I think this is part of the problem. We're talking about the cloud because "everyone" think they a) need autoscaling (some do, many don't, and even fewer would need it if they weren't paying inflated cloud costs), b) never consider that they can keep base load on servers provisioned one way and auto-scale additional capacity only, and actually considering that tends to change the economics dramatically.

I've set up multiple hybrid setups over the years, and what I've consistently found is that we can provision 2x-3x (more if egress is high) the amount of server capacity for the same price with managed hosting providers or in colo'ed environments than with cloud providers. That's fully loaded cost including rates for contracts for devops etc..

Very few people need to auto-scale up more than that. But since most people still want orchestration, it tends to cost little to set up their system so that if they have a spike, they can scale up extra capacity in a cloud. And in doing so, they can cut the amount of hardware they provide for the base load to whatever is cheapest.

The first times I did this, I was fully convinced going in that this would mean we'd set the base load around the lowest utilization over a typical 24/7 cycle, and spin up some cloud instances during daily peaks etc.

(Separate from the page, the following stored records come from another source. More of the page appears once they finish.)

Lemma blank_provider_address_witness :
  let req :=
    mkRequest "POST"
      (JObj [("providerEmail", JStr "   ");
             ("cita", JObj [("fecha", JStr "2025-03-02"); ("hora", JStr "10:00")])]) in
  let w := example_world (Ok [JObj []]) (Throw ENOENT) in
  fst (run (AppointmentNotification.sendAppointmentNotification req) w) =
    Ok (sendError 500 "No se encontraron correos configurados para notificar la cita.").
Proof.
  intros req w.
  refine (proj2 (blank_provider_address req w "SG.key" "   " [JObj []] eq_refl eq_refl
                   ltac:(discriminate) eq_refl ltac:(discriminate) eq_refl
                   eq_refl eq_refl eq_refl eq_refl) eq_refl).
Defined.

(** X20. A provider address that is not blank is always the first recipient
    of the pre-registration, so the answer is never the 500 of the missing
    recipients. *)
Theorem provider_is_first_recipient (req : Request) (w : World) (k : string) :
  req_method req = "POST" ->
  SENDGRID_API_KEY w = Some k -> k <> "" ->
  let body := js_or (req_body req) (JObj []) in
  let cita := get "cita" body in
  let provider := normalizeEmail (get "providerEmail" body) in
  provider <> "" -> truthy cita = true ->
  truthy (get "fecha" cita) = true -> truthy (get "hora" cita) = true ->
  let answer := fst (run (AppointmentNotification.sendAppointmentNotification req) w) in
  let trace := snd (run (AppointmentNotification.sendAppointmentNotification req) w) in
  (forall m, In m (sent trace) -> exists others, msg_to m = ToMany (provider :: others)) /\
  answer <>
    Ok (sendError 500 "No se encontraron correos configurados para notificar la cita.").
Proof.
  intros Hp Hkey Hk body cita provider Hprov H2 H3 H4 answer trace.
  assert (truthy (get "providerEmail" body) = true) as H1.
  { destruct (truthy (get "providerEmail" body)) eqn:E; [reflexivity|].
    exfalso. apply Hprov. unfold provider, normalizeEmail. now rewrite E. }
  assert (exists others,
             preRegRecipients w (get "providerEmail" body) = provider :: others)
    as [others Hrec].
  { unfold preRegRecipients. fold provider.
    unfold filter_Boolean. simpl. rewrite (String_eqb_false _ _ Hprov). simpl.
    apply Set_spread_head. }
  split.
  - intros m Hm. exists others. rewrite <- Hrec.
    destruct (preReg_sent_to req w m Hm) as [_ [h ->]]. reflexivity.
  - subst answer.
    rewrite (preReg_run req w k Hp Hkey Hk H1 H2 H3 H4). cbn [fst].
    unfold preReg_main. fold body. rewrite Hrec. fold cita.
    destruct (stringifiable (get "providerEmail" body)); cbn [negb];
      [|intros [=]].
    destruct (all_stringifiable _); [|intros [=]].
    destruct (fst (run (AppointmentNotification.comentarios (get "notas" cita)) w)).
    + unfold behind, deliver. destruct (sgMail_send w _); simpl; intros [=].
    + simpl. intros [=].
Qed.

In practice, after actually testing what pays for a given scenario, I've yet to see that (scaling up/down for a typical 24/7 cycle or 8/5) pay off, though I'm sure it can for some people. .

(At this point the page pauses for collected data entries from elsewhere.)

(** [RegExp.prototype.exec]: the leftmost match. *)
Fixpoint searchFrom (r : re) (i : nat) (s : text) : option (nat * nat * caps) :=
  match matchAt r s with
  | Some (n, c) => Some (i, n, c)
  | None =>
      match s with
      | [] => None
      | _ :: s' => searchFrom r (S i) s'
      end
  end.

Definition regexExec (r : re) (s : text) : option caps :=
  match searchFrom r 0 s with
  | Some (_, _, c) => Some c
  | None => None
  end.

Definition regexTest (r : re) (s : text) : bool :=
  match searchFrom r 0 s with Some _ => true | None => false end.

(** [String.prototype.replace] with a regular expression without the [g]
    flag: the leftmost match is replaced by [f matched captures]. *)
Definition replaceFirst (r : re) (f : text -> caps -> text) (s : text) : text :=
  match searchFrom r 0 s with
  | Some (i, n, c) =>
      firstn i s ++ f (firstn n (skipn i s)) c ++ skipn (i + n) s
  | None => s
  end.

(** [String.prototype.replace] with the [g] flag. [skip] counts the
    characters of the last match that are still to be passed over. *)
Fixpoint replaceAll (r : re) (f : text -> caps -> text) (skip : nat) (s : text)
  : text :=
  match skip with
  | S j =>
      match s with
      | [] => []
      | _ :: s' => replaceAll r f j s'
      end
  | O =>
      match matchAt r s with
      | Some (n, c) =>
          f (firstn n s) c ++
          match s with
          | [] => []
          | a :: s' =>
              match n with
              | O => a :: replaceAll r f 0 s'
              | S j => replaceAll r f j s'
              end
          end
      | None =>
          match s with
          | [] => []
          | a :: s' => a :: replaceAll r f 0 s'
          end
      end
  end.

(* ------------------------------------------------------------------ *)
(** * Helpers of [index.ts] and of its libraries *)

(** [tmp]: [file.replace(/(\.\w+)$/, '.tmp$1')]. *)
Definition reTmp : re := cats [Grp 1 (Cat (Lit ".") (Plus true isWord)); Eos].

Definition tmp (file : string) : string :=
  str (replaceFirst reTmp
         (fun _ c => txt ".tmp" ++ default [] (group 1 c)) (txt file)).

(** [toInt] of [@tubular/util] on a string, with its default 0: the value
    of a string that is an integer numeral (an optional sign and one digit
    or more, leading zeros allowed) and 0 for every other string, so that
    white space, a fraction or any other character inside the string gives
    0 and not the value of the digits before it. *)
Fixpoint digitsValue (acc : Z) (s : text) : Z :=
  match s with
  | a :: s' =>
      if isDigit a then digitsValue (10 * acc + Z.of_N (code a - 48)) s'
      else acc
  | [] => acc
  end.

Managed servers proved in actual, real-life usage scenarios, to be sufficiently cheaper that unless your spikes were very brief and sharp[1], it was cheaper to provision enough base capacity to handle most or all of the normal daily spikes, and what a hybrid setup bought us was the freedom to not overprovision for "what-if" scenarios.

That effect was significant enough that even e.g. SaaS services used almost entirely by office staff within a single time zone often do not save on auto-scaling vs. non-cloud servers scaled for peak use, because the 8-10 hour window of use that creates is far too long - depending on your specific cloud cost and what your cheapest alternative is, it may vary, but I've rarely found it pays to spin up cloud resources for spikes that are on average any longer than 4-6 hours in a day, and that tends to rule out most "normal" cyclical use, especially as you can often adjust "cronjob heavy" parts of your workload to fall outside of the window, for example, to even out the load.

Auto-scaling absolutely pays at far smaller variations in load if your only option is to have all your load in a cloud environment, but even then I see a lot of people resort to auto-scaling before they've even though of cutting the cost of their base load by e.g. ensuring they use reserved instances where it makes sense etc., or negotiating. Often ticking those boxes will have a much larger impact.

By all means ensure your system is built so that it can handle auto-scaling gracefully, though - it will benefit you whether or not you end up making much use of it.

[1] As an example where we got "close", one company I worked had several clients that did large e-mail sends for restaurant chains that often included massive discounts. On the e-mails with highest open rates, you'd then very predictably get traffic spikes from 8:00-8:15, 9:00-9:15, and 10:00-10:15 that were massively, as people checked their e-mail when they got into the office, with the 9:00-9:15 peak being several times higher than their normal daily use. If they had been hosting this themselves, it'd have paid to auto-scale into a cloud env. to handle those spikes, especially as they didn't send such campaigns every day. In our case, most of our other customers had reasonably quiet mornings and so we can could overprovision VM's from our base capacity for them at no extra cost to us. But this was also a rare exception.